Understanding Frontotemporal Dementia
FTD is characterized by the degeneration and cell loss within the frontal and temporal lobes, which govern executive functions, social conduct, and language processing. The specific pattern of brain atrophy determines the clinical presentation, which falls into two types. The behavioral variant FTD (bvFTD) is the most common presentation, involving marked changes in personality, social behavior, and conduct.
Individuals with bvFTD may exhibit a lack of inhibition, apathy, poor judgment, or compulsive behaviors. Memory often remains relatively intact in the early stages of bvFTD. The second major category is primary progressive aphasia (PPA), which primarily affects language ability. PPA causes a progressive loss of the capacity to speak, understand speech, read, or write.
These changes arise from the accumulation of abnormal proteins within the damaged brain cells, causing them to malfunction and die. The underlying protein pathology is diverse, but clinical symptoms result directly from damage to the frontal and temporal lobes. Because initial symptoms are often behavioral, FTD can sometimes be misdiagnosed as a psychiatric disorder before the progressive neurodegeneration is clear.

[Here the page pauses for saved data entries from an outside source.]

Arguments Event : clear implicits.
Arguments M : clear implicits.

Declare Scope handler_scope.
Delimit Scope handler_scope with handler.
Notation "x <- c ;; k" := (bind c (fun x => k))
  (at level 100, c at next level, right associativity) : handler_scope.
Notation "c ;; k" := (bind c (fun _ => k))
  (at level 100, right associativity) : handler_scope.

End Handler.

(** ** Rendered views *)

Module View.

(** A value of a JSON object handed to a chart. *)
Inductive Json :=
  | JStr (s : string)
  | JNum (x : JSNumber.number).

(** A JSON object, its keys in order. *)
Definition Row := list (string * Json).

(** The value of a JSX attribute.  Styling ([className] and the chart
    colours and sizes passed as literals) is left out of the views. *)
Inductive Attr :=
  | AStr (s : string)
  | ANat (n : nat)
  | ABool (b : bool)
  | ARows (rows : list Row)
  | AHandler (name : string).

#[local] Set Warnings "-register-all".

(** A rendered element or component with its attributes and children, or
    a piece of text. *)
Inductive Node :=
  | Text (s : string)
  | El (tag : string) (attrs : list (string * Attr)) (children : list Node).

(** The outcome of evaluating a JSX expression: a value, or the
    TypeError of reading a property of [null]. *)
Inductive result (A : Type) :=
  | Ok (a : A)
  | TypeError.
Arguments Ok {A} a.
Arguments TypeError {A}.

Definition bind {A B} (r : result A) (k : A -> result B) : result B :=
  match r with
  | Ok a => k a
  | TypeError => TypeError
  end.

(** [o.f] where [o] may be [null]. *)
Definition get {R A} (o : option R) (f : R -> A) : result A :=
  match o with
  | Some r => Ok (f r)
  | None => TypeError
  end.

(** Truthiness of an object-or-null, of a string and of a number that is
    a length. *)
Definition truthy {R} (o : option R) : bool :=
  match o with Some _ => true | None => false end.

Definition nonempty (s : string) : bool := negb (String.eqb s "").

(** [{c && e}] as a child: the element [e] when [c] is truthy, nothing
    otherwise; [e] is evaluated only in the first case. *)
Definition when (c : bool) (e : result Node) : result (list Node) :=
  if c then bind e (fun n => Ok [n]) else Ok [].

(** The same for a fragment or for the elements of a mapped array. *)
Definition when_all (c : bool) (e : result (list Node)) : result (list Node) :=
  if c then e else Ok [].

(** [xs.map((x, index) => f index x)] *)
Fixpoint mapi_from {A B} (i : nat) (f : nat -> A -> B) (xs : list A) : list B :=
  match xs with
  | [] => []
  | x :: xs' => f i x :: mapi_from (S i) f xs'
  end.

Definition mapi {A B} (f : nat -> A -> B) (xs : list A) : list B :=
  mapi_from 0 f xs.

Declare Scope view_scope.
Delimit Scope view_scope with view.
Notation "x <- c ;; k" := (bind c (fun x => k))
  (at level 100, c at next level, right associativity) : view_scope.

End View.

(** ** The Analyze page *)

Module Analyze.

Import JSNumber JSDate Handler View.

(** [type Platform = "YouTube"] *)
Inductive Platform := YouTube.

Definition platform_string (p : Platform) : string :=
  match p with YouTube => "YouTube" end.

(** The date range of the form; [end_] is the source's [end]. *)
Record DateRange := { start : string; end_ : string }.

Section DefaultDates.

Variable LocalTZA : Z -> bool -> Z.

(** [defaultDates()].  The two [new Date()] read the clock one after
    the other: [now_end] is the first reading, [now_start] the second.
    [None] is the RangeError of [toISOString] on an invalid date. *)
Definition defaultDates (now_end now_start : Z) : option DateRange :=
  let end_date : Date := Some now_end in
  let start_date : Date := Some now_start in
  let start_date :=
    setDate LocalTZA start_date
      (option_map (fun d => d - 7) (getDate LocalTZA end_date)) in
  match toISOString start_date, toISOString end_date with
  | Some s, Some e =>
      Some {| start := slice_0_10 s; end_ := slice_0_10 e |}
  | _, _ => None
  end.

End DefaultDates.

(** Modelled from the spec: the response types [SentimentAnalysisResponse]
    and [SalesLossPredictionResponse] of [../api/types], which is not
    among the sources; the fields are those the specification lists for
    the two endpoints, which are also those the page reads. *)
Record SentimentAnalysisResponse := {
    average_sentiment : number;
    total_posts : number;
    negative_percentage : number
  }.

Record SalesLossPredictionResponse := {
    predicted_drop_percentage : number;
    loss_probability : number;
    risk_level : string;
    explanation : string
  }.

(** The state of [AnalyzePage], one field per [useState]. *)
Record State := {
    product : string;
    brand : string;
    platform : Platform;
    range : DateRange;
    loading : bool;
    sentiment : option SentimentAnalysisResponse;
    prediction : option SalesLossPredictionResponse;
    error : string
  }.

(** The state of the first render, [range] being what [defaultDates]
    returned. *)
Definition initial (r : DateRange) : State :=
  {| product := "NeoGadget"; brand := "BlueNova"; platform := YouTube;
     range := r; loading := false; sentiment := None; prediction := None;
     error := "" |}.

(** The setters.  There is none for [platform]. *)
Inductive Action :=
  | setProduct (v : string)
  | setBrand (v : string)
  | setRange (f : DateRange -> DateRange)
  | setLoading (v : bool)
  | setSentiment (v : option SentimentAnalysisResponse)
  | setPrediction (v : option SalesLossPredictionResponse)
  | setError (v : string).

Definition apply (st : State) (a : Action) : State :=
  match a with
  | setProduct v =>
      {| product := v; brand := brand st; platform := platform st;
         range := range st; loading := loading st;
         sentiment := sentiment st; prediction := prediction st;
         error := error st |}
  | setBrand v =>
      {| product := product st; brand := v; platform := platform st;
         range := range st; loading := loading st;
         sentiment := sentiment st; prediction := prediction st;
         error := error st |}
  | setRange f =>
      {| product := product st; brand := brand st; platform := platform st;
         range := f (range st); loading := loading st;
         sentiment := sentiment st; prediction := prediction st;
         error := error st |}
  | setLoading v =>
      {| product := product st; brand := brand st; platform := platform st;
         range := range st; loading := v;
         sentiment := sentiment st; prediction := prediction st;
         error := error st |}
  | setSentiment v =>
      {| product := product st; brand := brand st; platform := platform st;
         range := range st; loading := loading st;
         sentiment := v; prediction := prediction st;
         error := error st |}
  | setPrediction v =>
      {| product := product st; brand := brand st; platform := platform st;
         range := range st; loading := loading st;
         sentiment := sentiment st; prediction := v;
         error := error st |}
  | setError v =>
      {| product := product st; brand := brand st; platform := platform st;
         range := range st; loading := loading st;
         sentiment := sentiment st; prediction := prediction st;
         error := v |}
  end.
(** * The generic repository of the FastAPI template, embedded in Rocq

    Source: [src/utils/base/BaseRepository.py] (class [BaseRepository]) and
    the part of [src/utils/base/BaseService.py] that wraps its list
    operation.

    Conventions of the embedding.

    - Python values that columns, identifiers and query parameters carry are
      the constructors of [pyval]; strings are ASCII strings.
    - A raised exception is [Raise e]; [try ... except] is written out as a
      [match] on the result.
    - What the repository uses but does not define (the standard library's
      [uuid.UUID], [Base.__subclasses__()] and the SQLAlchemy session) is the
      record [Env]; every definition of the repository is parametric in it.
    - Coroutines are run to completion in program order: the expansion only
      reads the session, so [asyncio.gather] is the in-order map of its
      branches. *)

From Stdlib Require Import String Ascii List ZArith NArith Bool Arith Lia.
Import ListNotations.
Open Scope string_scope.
Open Scope list_scope.
Set Warnings "-register-all".

(* ================================================================== *)
(** ** Python values *)

Inductive pyval : Type :=
| VNone
| VBool (b : bool)
| VInt (z : Z)
| VStr (s : string)
| VUuid (u : N)            (* uuid.UUID, by its 128-bit [int] *)
| VDatetime (t : Z)        (* datetime, by an opaque time stamp *)
| VList (l : list pyval).

(** [bool(v)] *)
Definition truthy (v : pyval) : bool :=
  match v with
  | VNone => false
  | VBool b => b
  | VInt z => negb (z =? 0)%Z
  | VStr s => negb (s =? EmptyString)
  | VUuid _ => true
  | VDatetime _ => true
  | VList l => match l with [] => false | _ => true end
  end.

Definition is_none (v : pyval) : bool :=
  match v with VNone => true | _ => false end.
Lemma UseLine_extends_CommandPath_witness :
  (∃ path rest,
     CommandPath 2 twins (Some 3%positive) = Ok path
     ∧ Use (set_parent (Some 1%positive) (new_Command "two x" (Some 1)))
       = Name (set_parent (Some 1%positive) (new_Command "two x" (Some 1))) +:+ rest
     ∧ UseLine 2 twins (Some 3%positive) = Ok (path +:+ rest))
  ∧ UseLine 2 twins (Some 3%positive) = Ok "app two x".
Proof.
  split; [|by vm_compute].
  apply (UseLine_extends_CommandPath twins 3%positive [3; 1]%positive
           (set_parent (Some 1%positive) (new_Command "two x" (Some 1))) 2).
  - eapply ancestry_step; [by vm_compute | reflexivity |].
    eapply ancestry_root; [by vm_compute | reflexivity].
  - simpl. lia.
  - by vm_compute.
  - reflexivity.
Defined.

(** * More on tree construction *)

(** The state after [c.AddCommand(x)] for a node [x] other than [c]. *)
Lemma AddCommand_one (c x : addr) kc kx s :
  x ≠ c →
  heap s !! c = Some kc →
  heap s !! x = Some kx →
  AddCommand (Some c) [Some x] s =
    (Ok tt, upd c (set_commands (commands kc ++ [Some x]) kc)
              (upd x (set_cmdr (cmdr kc) (set_parent (Some c) kx)) s)).
Proof. intros Hne Hc Hx. by rewrite (AddCommand_cons c kc x kx [] s Hne Hc Hx). Qed.

(** X15: after [c.AddCommand(x)], for a node [x] whose name no child of
    [c] had, [Find] on [c] with the name of [x] and at least one more
    argument continues at [x] with the arguments after the name. *)
Theorem AddCommand_then_Find (c x : addr) kc kx s :
  heap s !! c = Some kc →
  heap s !! x = Some kx →
  x ≠ c →
  Forall (other_name (heap s) (Name kx)) (commands kc) →
  ∃ s',
    AddCommand (Some c) [Some x] s = (Ok tt, s')
    ∧ ∀ arg1 rest,
        Find (heap s') (Some c) (Name kx :: arg1 :: rest)
        = Find (heap s') (Some x) (arg1 :: rest).
Proof.
  intros Hc Hx Hne Hold. eexists. split; [by apply AddCommand_one|].
  intros arg1 rest.
  set (kx' := set_cmdr (cmdr kc) (set_parent (Some c) kx)).
  set (kc' := set_commands (commands kc ++ [Some x]) kc).
  set (s' := upd c kc' (upd x kx' s)).
  assert (heap s' !! c = Some kc') as Hc' by apply lookup_insert_eq.
  assert (heap s' !! x = Some kx') as Hx'.
  { unfold s'. simpl. rewrite lookup_insert_ne by done. apply lookup_insert_eq. }
  rewrite (Find_unfold (heap s') c kc' _ Hc').
  assert (HasSubCommands kc' = true) as ->.
  { unfold HasSubCommands. apply bool_decide_eq_true. simpl.
    rewrite length_app. simpl. lia. }
  change (commands kc') with (commands kc ++ [Some x]).
  rewrite (scan_first_match (heap s') _ (Name kx) (commands kc) (Some x) kx' []);
    [done| |by apply load_Some|done].
  eapply Forall_impl; [exact Hold|]. intros p (kp & Hl & Hn).
  destruct (load_Ok_inv _ _ _ Hl) as (a & -> & Ha).
  destruct (decide (a = c)) as [->|Hac].
  - exists kc'. split; [by apply load_Some|]. by simplify_eq.
  - assert (a ≠ x) by (intros ->; by simplify_eq).
    exists kp. split; [|done]. apply load_Some. unfold s'. simpl.
    by rewrite !lookup_insert_ne.
Qed.

Lemma ancestry_same_parents (h h' : gmap addr Command) (c : addr) l :
  (∀ a k, a ∈ l → h !! a = Some k →
     ∃ k', h' !! a = Some k' ∧ parent k' = parent k) →
  ancestry h c l → ancestry h' c l.
Proof.
  intros Hsame Hanc.
  induction Hanc as [a k Ha Hp | a k p l Ha Hp _ IH].
  - destruct (Hsame a k) as (k' & Ha' & Hp'); [by left|done|].
    eapply ancestry_root; [exact Ha'|by rewrite Hp'].
  - destruct (Hsame a k) as (k' & Ha' & Hp'); [by left|done|].
    eapply ancestry_step; [exact Ha'|by rewrite Hp'|].
    apply IH. intros b kb Hb. apply Hsame. by right.
Qed.

(** X16: after [c.AddCommand(x)], for a node [c] with a finite chain of
    parents that [x] is not on, the command path of [x] is the command
    path of [c], a space, and the name of [x]. *)
Theorem AddCommand_then_CommandPath (c x : addr) l kx fuel s :
  ancestry (heap s) c l →
  x ∉ l →
  heap s !! x = Some kx →
  length l ≤ fuel →
  ∃ s' path,
    AddCommand (Some c) [Some x] s = (Ok tt, s')
    ∧ CommandPath fuel (heap s) (Some c) = Ok path
    ∧ CommandPath (S fuel) (heap s') (Some x) = Ok (path +:+ " " +:+ Name kx).
Proof.
  intros Hanc Hx Hkx Hfuel.
  destruct (ancestry_inv _ _ _ Hanc) as (kc & l' & Hc & ->).
  assert (x ≠ c) as Hne by (intros ->; apply Hx; by left).
  set (kx' := set_cmdr (cmdr kc) (set_parent (Some c) kx)).
  set (kc' := set_commands (commands kc ++ [Some x]) kc).
  set (s' := upd c kc' (upd x kx' s)).
  exists s', (String.concat " " (map (name_of (heap s)) (rev (c :: l')))).
  split; [by apply AddCommand_one|].
  split; [by apply CommandPath_concat|].
  assert (heap s' !! x = Some kx') as Hx'.
  { unfold s'. simpl. rewrite lookup_insert_ne by done. apply lookup_insert_eq. }
  assert (∀ a k, a ∈ c :: l' → heap s !! a = Some k →
            ∃ k', heap s' !! a = Some k' ∧ parent k' = parent k ∧ Name k' = Name k)
    as Hsame.
  { intros a k Ha Hk. destruct (decide (a = c)) as [->|Hac].
    - exists kc'. split; [apply lookup_insert_eq|]. by simplify_eq.
    - assert (a ≠ x) by (intros ->; done).
      exists k. unfold s'. simpl. by rewrite !lookup_insert_ne. }
  assert (ancestry (heap s') c (c :: l')) as Hanc'.
  { eapply ancestry_same_parents; [|exact Hanc].
    intros a k Ha Hk. destruct (Hsame a k Ha Hk) as (k' & ? & ? & _). eauto. }
  assert (ancestry (heap s') x (x :: c :: l')) as Hancx
    by (eapply ancestry_step; [exact Hx'|done|done]).
  rewrite (CommandPath_child (heap s') x c l' kx' (S fuel) Hancx)
    by (simpl in *; lia || done).
  do 2 f_equal. f_equal. apply map_ext_in. intros a Ha%in_rev%list_elem_of_In.
  unfold name_of. destruct (heap s !! a) as [k|] eqn:Hk.
  - by destruct (Hsame a k Ha Hk) as (k' & -> & _ & ->).
  - by destruct (ancestry_valid _ _ _ Hanc a Ha) as [? ?]; simplify_eq.
Qed.

Lemma AddCommand_then_Find_witness :
  ∃ s',
    AddCommand (Some 1%positive) [Some 2%positive] three_nodes = (Ok tt, s')
    ∧ ∀ arg1 rest,
        Find (heap s') (Some 1%positive)
          (Name (new_Command "remote [name]" (Some 0)) :: arg1 :: rest)
        = Find (heap s') (Some 2%positive) (arg1 :: rest).
Proof.
  apply (AddCommand_then_Find 1%positive 2%positive
           (set_cmdr (Some 1%positive) (new_Command "app" None))
           (new_Command "remote [name]" (Some 0)) three_nodes).
  - by vm_compute.
  - by vm_compute.
  - done.
  - apply Forall_nil_2.
Defined.

Lemma AddCommand_then_CommandPath_witness :
  (∃ s' path,
     AddCommand (Some 1%positive) [Some 3%positive] three_nodes = (Ok tt, s')
     ∧ CommandPath 1 (heap three_nodes) (Some 1%positive) = Ok path
     ∧ CommandPath 2 (heap s') (Some 3%positive)
       = Ok (path +:+ " " +:+ Name (new_Command "add url" (Some 1))))
  ∧ CommandPath 2
      (heap (AddCommand (Some 1%positive) [Some 3%positive] three_nodes).2)
      (Some 3%positive) = Ok "app add".
Proof.
  split; [|by vm_compute].
  apply (AddCommand_then_CommandPath 1%positive 3%positive [1%positive]
           (new_Command "add url" (Some 1)) 1 three_nodes).
  - eapply ancestry_root; [by vm_compute | reflexivity].
  - by intros ?%list_elem_of_singleton.
  - by vm_compute.
  - simpl. lia.
Defined.

(** * Resetting children and flags, and the lazy accessors *)

(** X17: [ResetCommands] takes the children out of resolution and leaves
    everything else: afterwards [Find] on the node resolves every
    argument list at the node itself (or to nothing if it is not
    runnable), while every other node, the former children with their
    parent pointer among them, is what it was. *)
Theorem ResetCommands_stops_resolution (c : addr) k s :
  heap s !! c = Some k →
  ∃ s',
    ResetCommands (Some c) s = (Ok tt, s')
    ∧ (∀ args, Find (heap s') (Some c) args =
         if Runnable k then Ok (Some c, args, None) else Ok (None, [], None))
    ∧ (∀ p : addr, p ≠ c → heap s' !! p = heap s !! p).
Proof.
  intros Hc. exists (upd c (set_commands [] k) s). split_and!.
  - by apply modify_Some.
  - intros args.
    rewrite (Find_unfold _ c (set_commands [] k) args) by apply lookup_insert_eq.
    by destruct args as [|? [|? ?]].
  - intros p Hp. simpl. by rewrite lookup_insert_ne.
Qed.

Lemma ResetCommands_stops_resolution_witness :
  ∃ s',
    ResetCommands (Some 1%positive) {| heap := runnable_twins; trace := [] |}
      = (Ok tt, s')
    ∧ (∀ args, Find (heap s') (Some 1%positive) args =
         if Runnable (set_commands [Some 2; Some 3; Some 4]%positive
                        (new_Command "app" (Some 9)))
         then Ok (Some 1%positive, args, None) else Ok (None, [], None))
    ∧ (∀ p : addr, p ≠ 1%positive → heap s' !! p = runnable_twins !! p).
Proof.
  apply (ResetCommands_stops_resolution 1%positive
           (set_commands [Some 2; Some 3; Some 4]%positive (new_Command "app" (Some 9)))
           {| heap := runnable_twins; trace := [] |}).
  by vm_compute.
Defined.

Lemma with_flags_with_pflags k :
  with_flags (with_pflags k) = with_pflags (with_flags k).
Proof.
  destruct k as [n u sh lo fl pf r cs pa cm buf].
  unfold with_flags, with_pflags, ensure_buf.
  destruct fl, pf, buf; simpl; repeat case_decide; simpl; try done.
Qed.

Lemma the_flags_with_pflags k : the_flags (with_pflags k) = the_flags k.
Proof.
  unfold the_flags.
  by rewrite flags_with_pflags, (grows_Name _ _ (grows_with_pflags k)).
Qed.

(** X18: the two accessors are lazy and commute: [Flags] then
    [PersistentFlags] on a node leaves the state that [PersistentFlags]
    then [Flags] leaves, each call returns the set the node had or a new
    empty one named after the node, and on that state further calls of
    either return the same sets and change nothing. *)
Theorem accessors_commute (c : addr) k s :
  heap s !! c = Some k →
  ∃ s',
    (Flags (Some c);; PersistentFlags (Some c)) s = (Ok (the_pflags k), s')
    ∧ (PersistentFlags (Some c);; Flags (Some c)) s = (Ok (the_flags k), s')
    ∧ Flags (Some c) s' = (Ok (the_flags k), s')
    ∧ PersistentFlags (Some c) s' = (Ok (the_pflags k), s').
Proof.
  intros Hc. exists (upd c (with_pflags (with_flags k)) s).
  assert (∀ k0 k1, heap (upd c k0 s) !! c = Some k1 → k1 = k0) as Hlook.
  { intros k0 k1. simpl. rewrite lookup_insert_eq. congruence. }
  split_and!.
  - rewrite (bind_Ok _ _ _ _ _ (Flags_spec c k s Hc)).
    rewrite (PersistentFlags_spec c (with_flags k)) by apply lookup_insert_eq.
    by rewrite upd_upd, the_pflags_with_flags.
  - rewrite (bind_Ok _ _ _ _ _ (PersistentFlags_spec c k s Hc)).
    rewrite (Flags_spec c (with_pflags k)) by apply lookup_insert_eq.
    by rewrite upd_upd, with_flags_with_pflags, the_flags_with_pflags.
  - rewrite (Flags_spec c (with_pflags (with_flags k))) by apply lookup_insert_eq.
    by rewrite upd_upd, with_flags_with_pflags, with_flags_idem,
      the_flags_with_pflags, the_flags_with_flags.
  - rewrite (PersistentFlags_spec c (with_pflags (with_flags k)))
      by apply lookup_insert_eq.
    by rewrite upd_upd, with_pflags_idem, the_pflags_with_pflags,
      the_pflags_with_flags.
Qed.

Lemma accessors_commute_witness :
  let s := {| heap := runnable_root; trace := [] |} in
  ∃ s',
    (Flags (Some 1%positive);; PersistentFlags (Some 1%positive)) s
      = (Ok (the_pflags (new_Command "app [flags]" (Some 0))), s')
    ∧ (PersistentFlags (Some 1%positive);; Flags (Some 1%positive)) s
      = (Ok (the_flags (new_Command "app [flags]" (Some 0))), s')
    ∧ Flags (Some 1%positive) s'
      = (Ok (the_flags (new_Command "app [flags]" (Some 0))), s')
    ∧ PersistentFlags (Some 1%positive) s'
      = (Ok (the_pflags (new_Command "app [flags]" (Some 0))), s').
Proof.
  intros s.
  apply (accessors_commute 1%positive (new_Command "app [flags]" (Some 0)) s).
  by vm_compute.
Defined.
Definition api_step (E : Env) (op : api_op) : M unit :=
  match op with
  | OpInit cfg => discard (audio_manager_init E cfg)
  | OpDeinit => audio_manager_deinit E
  | OpStart => discard audio_manager_start
  | OpStop => discard audio_manager_stop
  | OpTrigger => discard audio_manager_trigger_conversation
  | OpStartRecording => discard audio_manager_start_recording
  | OpStopRecording => discard audio_manager_stop_recording
  | OpPlayAudio d n => discard (audio_manager_play_audio E d n)
  | OpGetFreeSpace => discard (audio_manager_get_playback_free_space E)
  | OpStartPlayback => discard (audio_manager_start_playback E)
  | OpStopPlayback => discard (audio_manager_stop_playback E)
  | OpClearPlayback => discard (audio_manager_clear_playback_buffer E)
  | OpSetVolume v => audio_manager_set_volume v
  | OpGetVolume => discard audio_manager_get_volume
  | OpUpdateWakeup cfg => discard (audio_manager_update_wakeup_config E cfg)
  | OpGetWakeup b => discard (audio_manager_get_wakeup_config b)
  | OpIsRunning => discard audio_manager_is_running
  | OpIsRecording => discard audio_manager_is_recording
  | OpIsPlaying => discard (audio_manager_is_playing E)
  | OpSetRecordCallback cb u => audio_manager_set_record_callback cb u
  | OpAfeEvent ev => afe_event_handler ev
  | OpButtonEvent ev => button_event_handler ev
  | OpAfeRecord pcm n => afe_record_handler pcm n
  end.

(** A run: each step with the collaborators' answers at that time. *)
Fixpoint api_run (ops : list (Env * api_op)) (w : world) : world :=
  match ops with
  | [] => w
  | (E, op) :: rest => api_run rest (snd (api_step E op w))
  end.

(** ** Counting collaborator creations in a call log *)

Definition collab_eqb (a b : collab) : bool :=
  match a, b with
  | HAL, HAL | RB, RB | PC, PC | AFE, AFE | BTN, BTN => true
  | _, _ => false
  end.
Definition add_custom_app_fn (app : entry) (fs : filesystem) (st : Store)
  : result (response * Store) :=
  let fail msg : result (response * Store) :=
    Ok ({[ "result" := JBool false; "msg" := JVal (VStr msg) ]}, st) in
  match get app "path" with
  | VNone | VStr "" => fail "No valid path provided."
  | p =>
      path ← Path p;
      if negb (path_exists fs path) then fail "Provided path does not exist."
      else
        match find_registered_path (as_posix path) (user_apps (attrs st)) with
        | Some (app_id, e) =>
            fail ("Entry already exists as " +:+ format_value (get e "name")
                  +:+ ", Id: " +:+ app_id +:+ ".")
        | None =>
            let openvr_paths := find_open_vr_dll fs path in
            match openvr_paths with
            | [] => fail ("No OpenVR dll found in: " +:+ as_posix path
                          +:+ " or any sub directory.")
            | _ =>
                let '(cfg_results, f) := read_cfg_results FsrSettings_new fs openvr_paths in
                let a := attrs st in
                let counter := user_app_counter a + 1 in
                let app_id := USER_APP_PREFIX +:+ format_03d counter in
                let dlls := VList ((λ p, VStr (as_posix p)) <$> openvr_paths) in
                let e : entry := list_to_map [
                  ("appid", VStr app_id);
                  ("name", get_default app "name" (VStr app_id));
                  ("path", VStr (as_posix path));
                  ("openVrDllPaths", dlls);
                  ("openVrDllPathsSelected", dlls);
                  ("openVr", VBool true);
                  ("settings", to_js f None);
                  ("fsrInstalled", VBool (any cfg_results));
                  ("sizeGb", VInt 0); ("SizeOnDisk", VInt 0);
                  ("userApp", VBool true)
                ] in
                let st := set_attrs (mkAppSettings (<[app_id := e]> (user_apps a)) counter) st in
                let st := AppSettings_save st in
                Ok ({[ "result" := JBool true;
                       "msg" := JVal (VStr ("App entry " +:+ app_id +:+ " created.")) ]}, st)
            end
        end
  end.

(** Every entry of the user registry, in memory and in the settings file, is
    one that [_save_steam_lib] takes for a user entry. *)
Definition flagged (apps : library) : Prop :=
  map_Forall (λ app_id e, is_user_entry app_id e = true) apps.

Definition registry_flagged (st : Store) : Prop :=
  flagged (user_apps (attrs st))
  ∧ ∀ a, settings_file st = Some a → flagged (user_apps a).

(** Successive calls of [add_custom_app_fn], each with its request and the
    file system of the moment: the identifiers under which the successful
    calls register their entry, in order. A call that raises has not touched
    the store. *)
Fixpoint registered_ids (calls : list (entry * filesystem)) (st : Store) : list string :=
  match calls with
  | [] => []
  | (app, fs) :: rest =>
      match add_custom_app_fn app fs st with
      | Ok (r, st') =>
          match r !! "result" with
          | Some (JBool true) =>
              (USER_APP_PREFIX +:+ format_03d (user_app_counter (attrs st')))
                :: registered_ids rest st'
          | _ => registered_ids rest st'
          end
      | Raise _ => registered_ids rest st
      end
  end.

(** Whether a call returned a response whose ['result'] is [True]. *)
Definition succeeded {S} (r : result (response * S)) : bool :=
  match r with
  | Ok (resp, _) =>
      match resp !! "result" with
      | Some (JBool true) => true
      | _ => false
      end
  | Raise _ => false
  end.

(** [fsr.manifest[k] = v]. *)
Definition set_manifest (fsr : FsrMod) (k : string) (v : value) : FsrMod :=
  mkFsrMod _ (<[k := v]> (manifest fsr)) (settings fsr) (error fsr).

Definition update_fsr_fn (m : entry) (fs : filesystem) : response * filesystem :=
  let fsr := FsrMod_new m in
  let '(cfg_result, fsr, fs) := update_cfg fsr fs in
  let fsr :=
    if cfg_result then set_manifest fsr "fsrVersion" (get_fsr_version fsr fs)
    else fsr in
  ({[ "result" := JBool (cfg_result && negb (truthy (error fsr)));
      "msg" := JVal (error fsr);
      "manifest" := JEntry (manifest fsr) ]}, fs).

Definition install_fsr_fn (m : entry) (fs : filesystem) : response * filesystem :=
  let fsr := FsrMod_new m in
  let '(install_result, fsr, fs) := install fsr fs in
  let fsr :=
    if install_result then set_manifest fsr "fsrVersion" (get_fsr_version fsr fs)
    else fsr in
  ({[ "result" := JBool install_result;
      "msg" := JVal (error fsr);
      "manifest" := JEntry (manifest fsr) ]}, fs).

The Role of Inheritance in FTD
The majority of FTD cases occur spontaneously, without a clear family history of the disorder; this is referred to as sporadic FTD. Sporadic FTD accounts for approximately 60% of all diagnoses, meaning a genetic cause is not identified in most instances. These cases are thought to arise from a combination of unknown risk factors, rather than a single inherited gene mutation.
The remaining cases are classified as familial FTD, where there is a history of the disorder in at least one other close relative. About 40% of individuals diagnosed with FTD report a family history of dementia. Within this familial group, a definite genetic cause, traceable to a single gene mutation, can be identified in approximately 15% to 40% of all FTD cases.
The presence of a family history suggests a genetic component, although not all familial cases have an identifiable mutation with current testing methods. Identifying an inherited gene mutation is important for understanding disease risk and progression within a family.
Key Genes and Inheritance Patterns
For families with a clear genetic cause, the inheritance pattern is typically Autosomal Dominant. This means a person needs to inherit only one copy of the mutated gene from either parent to have a high likelihood of developing FTD. A child of a parent with a dominant FTD-causing mutation has a 50% chance of inheriting the mutated gene.
The majority of genetic FTD is caused by mutations in one of three genes: C9orf72, MAPT, and GRN. The C9orf72 gene is the most common genetic cause, often accounting for FTD, amyotrophic lateral sclerosis (ALS), or a combination of both. This gene contains a hexanucleotide repeat expansion, an abnormally long section of repeating DNA that disrupts normal gene function.
Mutations in the MAPT gene (Microtubule-Associated Protein Tau) cause the buildup of abnormal Tau protein tangles inside brain cells. The Tau protein normally helps stabilize the internal structure of neurons; its dysfunction leads to the loss of nerve cells. The GRN gene (Progranulin) mutation results in a deficiency of progranulin protein, which is important for lysosomal function and neuronal survival.
Both C9orf72 and GRN mutations are associated with the accumulation of the protein TDP-43, leading to a condition called TDP-43 proteinopathy. The specific gene mutation often dictates the type of protein aggregation, providing insight into the biological mechanism driving neurodegeneration.
Genetic Testing and Counseling
For individuals with a family history of FTD, genetic testing can be offered to confirm a diagnosis or determine risk. Testing is typically offered to an affected relative first to identify the specific mutation in the family. If a mutation is found, unaffected, at-risk relatives may then pursue predictive testing.
Genetic testing is a complex decision, particularly for predictive testing of an adult-onset disorder. Genetic counseling is a mandatory part of this process, providing individuals with pre-test education on the implications of the results. A genetic counselor assesses the family history, explains the inheritance patterns, and discusses the range of possible outcomes.
Post-test counseling provides psychological support, regardless of whether the result is positive or negative for the familial mutation. Ethical considerations are significant, and predictive testing for FTD is only offered within a comprehensive counseling protocol. This ensures individuals are fully prepared for the emotional and social impact of the results.